On ne peut jurer de rien à Kidal, tant tout y est mouvant

Et le moins que l’on puisse dire, c’est qu’il a du pain sur la planche, au regard des considérations suivantes. D’abord, pendant cinq longues années, les populations de la région de Kidal ont appris à vivre sans Etat. De ce fait, elles ont adopté et développé des attitudes et comportements dignes de l’Etat de nature théorisé par Thomas Hobbes dans le Léviathan dans lequel seule la violence régit les rapports entre les humains. Amener les populations à renoncer à cet habitus pour intégrer la république ne sera pas un petit boulot. La deuxième considération qui risque de dresser des dunes de sables sur le chemin de Fagaga est que l’idée de l’Azawad indépendant a tellement formaté les esprits de bien des habitants de l’Adrar et des Ifoghas, qu’il leur sera difficile voire impossible de fredonner l’hymne national du Mali. Enfin, on ne peut jurer de rien à Kidal, tant tout y est mouvant à l’image du sable qui constitue son relief, si fait que l’on peut marquer son accord pour quelque chose le matin, puis le soir venu, l’on revient sur sa décision sans aucune gêne. C’est cela qui explique que la première tentative de la mise en place des autorités intérimaires à Kidal, qui était prévue pour le 18 février dernier, avait été reportée à la dernière minute. La raison invoquée était liée à des divergences entre le gouvernement et la CMA. Selon cet ex-groupe rebelle, ces divergences ont été réglées. Et c’est ce qui a permis l’installation de Fagaga. Après Kidal, le processus de la mise en place des autorités intérimaires doit se poursuivre, en principe aujourd’hui, avec Gao et Tombouctou. La grande question que tout le monde se pose est de savoir si cela sera effectif. En tout cas, l’heure n’est pas à l’optimisme, puisque depuis le lundi 27 février dernier, des couacs sont apparus dans ces deux localités où les populations et certains groupes armés ont investi les assemblées régionales pour faire barrage à l’installation des autorités intérimaires. Tous les regards sont donc tournés aujourd’hui vers Gao et Tombouctou. Car, si cette étape venait à se terminer en queue de poisson, il faut craindre que tout le processus ne prenne du plomb dans l’aile. Pour conjurer ce scénario- catastrophe, il faut souhaiter que toutes les voix qui comptent, puissent se faire entendre pour amener les uns et les autres à mettre un peu d’eau dans leur thé de sorte à accorder une chance, aussi minime soit-elle, à la paix et à la réconciliation.

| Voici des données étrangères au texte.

(** X22. Each filter of the bank is a triangle over three consecutive band
    edges: for limits [-700 < fmin < fmax], the weight of filter [i] at a
    transform frequency is 0 when the frequency is at or below
    [binfreqs[i]] or at or above [binfreqs[i+2]], and 1 when the frequency
    is [binfreqs[i+1]]. *)
Theorem filter_bank_triangles
        (self : Mfcc.Mfcc) (sr : R) (nfft : Z) (fb : list (list R))
        (b i : nat) :
  -700 < fst (Mfcc._freq_lims self) ->
  fst (Mfcc._freq_lims self) < snd (Mfcc._freq_lims self) ->
  Mfcc.filter_bank self sr nfft = Ok fb ->
  (b < Z.to_nat (Rtrunc (IZR nfft / 2 + 1)))%nat ->
  (i < Mfcc._num_filters self)%nat ->
  let f := nth b (Mfcc.fftfreqs sr nfft) 0 in
  let v := nth i (nth b fb []) 0 in
  (f <= nth i (Mfcc.binfreqs self) 0 \/ nth (i + 2) (Mfcc.binfreqs self) 0 <= f
   -> v = 0)
  /\ (f = nth (i + 1) (Mfcc.binfreqs self) 0 -> v = 1).
Proof.
  intros Hlo Hlim Hfb Hb Hi f v. unfold v, f.
  rewrite (filter_bank_entry _ _ _ Hfb Hb Hi).
  assert (H1 : nth i (Mfcc.binfreqs self) 0 < nth (i + 1) (Mfcc.binfreqs self) 0)
    by (apply binfreqs_increasing; auto; lia).
  assert (H2 : nth (i + 1) (Mfcc.binfreqs self) 0
               < nth (i + 2) (Mfcc.binfreqs self) 0)
    by (apply binfreqs_increasing; auto; lia).
  split.
  - intros Hout. now apply triangle_outside.
  - intros ->. now apply triangle_peak.
Qed.

Lemma filter_bank_triangles_witness :
  let f := nth 0 (Mfcc.fftfreqs 16000 2) 0 in
  let v := nth 0 (nth 0 example_fbank []) 0 in
  (f <= nth 0 (Mfcc.binfreqs example_mfcc) 0
   \/ nth (0 + 2) (Mfcc.binfreqs example_mfcc) 0 <= f -> v = 0)
  /\ (f = nth (0 + 1) (Mfcc.binfreqs example_mfcc) 0 -> v = 1).
Proof.
  apply (@filter_bank_triangles example_mfcc 16000 2 example_fbank 0 0).
  - simpl. lra.
  - simpl. lra.
  - apply example_filter_bank.
  - replace (IZR 2 / 2 + 1) with (IZR 2) by lra. rewrite Rtrunc_IZR. simpl. lia.
  - simpl. lia.
Defined.

Local Close Scope R_scope.

(** ** The cepstrum of a flat spectrum *)

Local Open Scope R_scope.

Lemma cos_odd_telescope (al : R) (m : nat) :
  2 * sin al * Rsum_n m (fun j => cos (INR (2 * j + 1) * al))
  = sin (INR (2 * m) * al).
Proof.
  induction m as [|m IH].
  - cbn [Rsum_n Nat.mul INR]. rewrite Rmult_0_l, sin_0. ring.
  - cbn [Rsum_n]. rewrite Rmult_plus_distr_l, IH.
    assert (E1 : INR (2 * m + 1) = 2 * INR m + 1)
      by (rewrite plus_INR, mult_INR; simpl; ring).
    assert (E2 : INR (2 * m) = 2 * INR m) by (rewrite mult_INR; simpl; ring).
    assert (E3 : INR (2 * S m) = 2 * INR m + 2)
      by (rewrite mult_INR, (S_INR m); change (INR 2) with (1 + 1); ring).
    rewrite E1, E2, E3.
    set (x := (2 * INR m + 1) * al).
    replace (2 * INR m * al) with (x - al) by (unfold x; ring).
    replace ((2 * INR m + 2) * al) with (x + al) by (unfold x; ring).
    rewrite sin_minus, sin_plus. ring.
Qed.

Lemma cos_odd_sum (n i : nat) :
  (1 <= i)%nat -> (i < n)%nat ->
  Rsum_n n (fun j => cos (INR i * INR (2 * j + 1) / (2 * INR n) * PI)) = 0.
Proof.
  intros Hi Hin.
  assert (Hn : 0 < INR n) by (apply lt_0_INR; lia).
  assert (Hi0 : 0 < INR i) by (apply lt_0_INR; lia).
  assert (Hlt : INR i < INR n) by (apply lt_INR; exact Hin).
  assert (Hpi := PI_RGT_0).
  set (al := INR i * PI / (2 * INR n)).
  rewrite (@Rsum_n_ext n _ (fun j => cos (INR (2 * j + 1) * al)))
    by (intros j _; f_equal; unfold al; field; lra).
  pose proof (cos_odd_telescope al n) as H.
  assert (Hs : sin (INR (2 * n) * al) = 0).
  { apply sin_eq_0_1. exists (Z.of_nat i).
    rewrite <- INR_IZR_INZ, mult_INR. unfold al. simpl. field. lra. }
  rewrite Hs in H.
  assert (Hal : 0 < al < PI).
  { unfold al. split.
    - apply Rdiv_lt_0_compat; nra.
    - apply Rmult_lt_reg_r with (2 * INR n); [lra|].
      unfold Rdiv. rewrite Rmult_assoc, Rinv_l by lra. nra. }
  assert (Hsin : 0 < sin al) by (apply sin_gt_0; lra).
  apply Rmult_integral in H. destruct H as [H|H]; [lra|exact H].
Qed.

Il va falloir franchir encore beaucoup de dunes et de tempêtes de sable

A Kidal aussi, l’on avait eu droit à la même tentative d’obstruction à la mise en place des autorités intérimaires. Et la probabilité est forte que des groupes de pression aient été mis à contribution pour lever les goulots d’étranglement afin de ne pas torpiller l’accord d’Alger. Un de ces groupes de pression est la médiation internationale en général. De manière particulière, l’on peut avoir l’impression que c’est la France, jugée à tort ou à raison d’avoir de l’influence sur les ex-rebelles, qui a pesé de tout son poids pour faire bouger les lignes à Kidal. La présence récemment de son ministre de la Défense sur les rives du fleuve Djoliba, pourrait ne pas être étrangère  au déblocage de la situation à Kidal. De manière générale, l’on peut se risquer à dire que tous les parrains de l’accord d’Alger commencent à montrer des signes d’agacement et de lassitude du fait de la mauvaise foi manifeste dont font preuve tous les protagonistes de la crise dans le septentrion malien. Ils ont dû le leur faire savoir. De ce point de vue, tous les va-t-en-guerre des deux camps pourraient ne pas avoir d’autres choix que de sauter dans le train de la paix. C’est  cette perception des choses qui permet de dire que les acteurs de la crise malienne sont poussés à la paix. Ils y vont donc à pas forcés. L’illustration de cela en a été donnée à Kidal où la palabre a été houleuse dans un premier temps à propos de l’installation de Hassan Fagaga, avant de s’apaiser. De la même manière, l’on a de fortes chances de connaître les mêmes péripéties à Gao et à Tombouctou. Ménaka et Taoudéni ont de fortes chances d’être logées à la même enseigne. Ce dont on peut être sûr, c’est que du côté de Ouagadougou tout comme du côté de Niamey, l’on suit avec beaucoup d’intérêt l’installation des autorités intérimaires dans le Nord-Mali, tout en implorant le Ciel pour que le retour de l’Etat malien soit acté dans les 5 régions, comme prévu. Sans cette condition, toutes les actions de lutte contre les djihadistes entreprises au Burkina, au Niger et au Mali s’apparenteraient à l’œuvre des dames des Danaïdes. Tout le monde a donc intérêt à aider à pousser la roue de la caravane de la paix au Mali, même si l’on ne doit pas perdre de vue qu’entre l’installation des autorités intermédiaires et l’objectif final de l’accord d’Alger, qui est la paix et la réconciliation, il va falloir franchir encore beaucoup de dunes et de tempêtes de sable.

« Le Pays »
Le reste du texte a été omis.